• [Task item]
Everything from the top of the data below through the line with "size = section_size cur ->" should be duplicated exactly, and nothing past it.

• [Input data]
Lemma img_size_class e :
  img_size e = Float64.zero \/ Float64.strictly_pos (img_size e).
Proof.
  destruct (decide (st_size e.1 = 0%N)) as [Hz|Hnz].
  - left. unfold img_size. rewrite Hz. reflexivity.
  - right. apply img_size_positive, Hnz.
Qed.

Lemma section_size_snoc s e :
  section_size (s ++ [e]) = Float64.add (section_size s) (img_size e).
Proof. unfold section_size. rewrite fold_left_app. reflexivity. Qed.

Lemma section_size_nonneg s : Float64.nonneg (section_size s).
Proof.
  induction s as [|e s IH] using rev_ind; [exact I|].
  rewrite section_size_snoc. apply add_nonneg; [exact IH|apply img_size_nonneg].
Qed.

Lemma section_size_singleton e : section_size [e] = img_size e.
Proof. apply add_zero_l, img_size_nonneg. Qed.

Lemma singleton_within_bound max_bytes e : within_bound max_bytes [e].
Proof.
  destruct (Float64.gt_int (img_size e) max_bytes) eqn:Hgt.
  - right. exists e. auto.
  - left. rewrite section_size_singleton.
    apply not_gt_le_int; [apply img_size_nonneg|exact Hgt].
Qed.

Lemma auto_chunks_bound max_bytes l : forall cur size,
  size = section_size cur ->
  cur = [] \/ within_bound max_bytes cur ->
  Forall (within_bound max_bytes) (auto_chunks max_bytes cur size l).
Proof.
  induction l as [|e l IH]; intros cur size Hsize Hcur; cbn [auto_chunks].
  - destruct cur; cbn; [constructor|].
    destruct Hcur as [|Hcur]; [discriminate|].
    constructor; [exact Hcur|constructor].
  - destruct (Float64.gt_int _ _ && negb (is_nil cur)) eqn:Hc.
    + apply andb_true_iff in Hc as [_ Hn].
      apply negb_true_iff, is_nil_false in Hn.
      destruct Hcur as [|Hcur]; [congruence|].
      constructor; [exact Hcur|].
      apply IH; [reflexivity|]. right. apply singleton_within_bound.
    + apply IH; [subst size; symmetry; apply section_size_snoc|]. right.
      destruct cur as [|c cur]; [apply singleton_within_bound|].
      cbn [is_nil negb] in Hc. rewrite andb_true_r in Hc.
      left. rewrite section_size_snoc, <- Hsize.
      apply not_gt_le_int; [|exact Hc].
      subst size. apply add_nonneg; [apply section_size_nonneg|apply img_size_nonneg].
Qed.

• [Response to the task]
Lemma img_size_class e :
  img_size e = Float64.zero \/ Float64.strictly_pos (img_size e).
Proof.
  destruct (decide (st_size e.1 = 0%N)) as [Hz|Hnz].
  - left. unfold img_size. rewrite Hz. reflexivity.
  - right. apply img_size_positive, Hnz.
Qed.

Lemma section_size_snoc s e :
  section_size (s ++ [e]) = Float64.add (section_size s) (img_size e).
Proof. unfold section_size. rewrite fold_left_app. reflexivity. Qed.

Lemma section_size_nonneg s : Float64.nonneg (section_size s).
Proof.
  induction s as [|e s IH] using rev_ind; [exact I|].
  rewrite section_size_snoc. apply add_nonneg; [exact IH|apply img_size_nonneg].
Qed.

Lemma section_size_singleton e : section_size [e] = img_size e.
Proof. apply add_zero_l, img_size_nonneg. Qed.

Lemma singleton_within_bound max_bytes e : within_bound max_bytes [e].
Proof.
  destruct (Float64.gt_int (img_size e) max_bytes) eqn:Hgt.
  - right. exists e. auto.
  - left. rewrite section_size_singleton.
    apply not_gt_le_int; [apply img_size_nonneg|exact Hgt].
Qed.

Lemma auto_chunks_bound max_bytes l : forall cur size,
  size = section_size cur ->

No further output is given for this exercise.